What is required:
Output only the stretch of the listing that starts at the line containing "split; [by eapply progress_trans|]. intros Hf." and ends at the line containing "((solveBlock (mf_bits32 f)", reproduced exactly with both ends.
┄┄┄┄┄┄
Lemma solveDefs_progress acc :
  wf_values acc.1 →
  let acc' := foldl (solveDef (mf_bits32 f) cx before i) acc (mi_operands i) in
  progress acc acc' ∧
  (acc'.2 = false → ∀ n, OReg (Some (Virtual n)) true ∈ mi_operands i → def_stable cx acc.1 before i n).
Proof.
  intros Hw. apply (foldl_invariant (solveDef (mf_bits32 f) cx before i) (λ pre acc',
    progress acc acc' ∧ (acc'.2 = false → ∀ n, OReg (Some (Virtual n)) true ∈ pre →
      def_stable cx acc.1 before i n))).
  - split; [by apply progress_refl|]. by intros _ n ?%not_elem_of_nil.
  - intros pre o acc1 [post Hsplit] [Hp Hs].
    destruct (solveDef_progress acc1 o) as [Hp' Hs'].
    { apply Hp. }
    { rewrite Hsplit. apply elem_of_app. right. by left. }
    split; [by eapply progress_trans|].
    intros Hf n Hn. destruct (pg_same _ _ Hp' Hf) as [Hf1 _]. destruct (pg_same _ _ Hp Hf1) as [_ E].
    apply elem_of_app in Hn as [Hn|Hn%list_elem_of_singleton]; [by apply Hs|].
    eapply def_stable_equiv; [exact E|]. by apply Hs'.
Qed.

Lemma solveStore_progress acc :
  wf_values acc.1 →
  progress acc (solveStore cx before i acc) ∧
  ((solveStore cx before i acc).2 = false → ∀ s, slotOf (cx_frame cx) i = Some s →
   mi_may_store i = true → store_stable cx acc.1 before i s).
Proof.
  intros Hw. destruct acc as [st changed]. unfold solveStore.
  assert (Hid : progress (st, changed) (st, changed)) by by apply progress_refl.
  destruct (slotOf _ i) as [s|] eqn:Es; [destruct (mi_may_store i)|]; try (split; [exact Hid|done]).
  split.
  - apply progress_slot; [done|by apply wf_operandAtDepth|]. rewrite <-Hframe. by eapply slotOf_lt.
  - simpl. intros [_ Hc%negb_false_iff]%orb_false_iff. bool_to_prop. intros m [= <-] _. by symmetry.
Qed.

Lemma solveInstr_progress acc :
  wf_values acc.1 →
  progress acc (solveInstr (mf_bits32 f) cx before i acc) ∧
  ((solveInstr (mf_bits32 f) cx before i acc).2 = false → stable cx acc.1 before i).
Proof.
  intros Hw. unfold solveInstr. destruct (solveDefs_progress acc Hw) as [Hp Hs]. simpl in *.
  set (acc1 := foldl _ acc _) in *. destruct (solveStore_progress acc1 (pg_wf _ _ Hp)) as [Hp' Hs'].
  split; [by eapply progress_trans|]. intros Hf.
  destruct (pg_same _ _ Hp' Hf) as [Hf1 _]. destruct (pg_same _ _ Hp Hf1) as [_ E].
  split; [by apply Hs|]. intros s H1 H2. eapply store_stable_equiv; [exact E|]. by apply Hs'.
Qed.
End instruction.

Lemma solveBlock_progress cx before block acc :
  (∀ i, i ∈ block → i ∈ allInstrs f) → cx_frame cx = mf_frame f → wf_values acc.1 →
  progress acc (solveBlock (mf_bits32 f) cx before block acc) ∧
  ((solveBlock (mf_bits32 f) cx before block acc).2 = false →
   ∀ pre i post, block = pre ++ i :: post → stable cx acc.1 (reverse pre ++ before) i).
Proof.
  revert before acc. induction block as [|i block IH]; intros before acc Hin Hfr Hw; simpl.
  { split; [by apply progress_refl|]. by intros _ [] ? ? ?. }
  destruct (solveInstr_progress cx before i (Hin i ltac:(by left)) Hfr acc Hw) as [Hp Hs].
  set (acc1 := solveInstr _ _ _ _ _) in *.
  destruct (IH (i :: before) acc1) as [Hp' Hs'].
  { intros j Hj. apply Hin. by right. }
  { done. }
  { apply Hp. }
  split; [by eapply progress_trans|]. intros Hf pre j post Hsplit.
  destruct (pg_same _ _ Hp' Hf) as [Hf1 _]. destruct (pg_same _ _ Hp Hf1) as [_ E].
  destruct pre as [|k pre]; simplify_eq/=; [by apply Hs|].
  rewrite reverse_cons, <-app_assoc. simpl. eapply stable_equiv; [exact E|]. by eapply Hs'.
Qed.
┄┄┄┄┄┄
Solution for this task:
  split; [by eapply progress_trans|]. intros Hf.
  destruct (pg_same _ _ Hp' Hf) as [Hf1 _]. destruct (pg_same _ _ Hp Hf1) as [_ E].
  split; [by apply Hs|]. intros s H1 H2. eapply store_stable_equiv; [exact E|]. by apply Hs'.
Qed.
End instruction.

Lemma solveBlock_progress cx before block acc :
  (∀ i, i ∈ block → i ∈ allInstrs f) → cx_frame cx = mf_frame f → wf_values acc.1 →
  progress acc (solveBlock (mf_bits32 f) cx before block acc) ∧
  ((solveBlock (mf_bits32 f) cx before block acc).2 = false →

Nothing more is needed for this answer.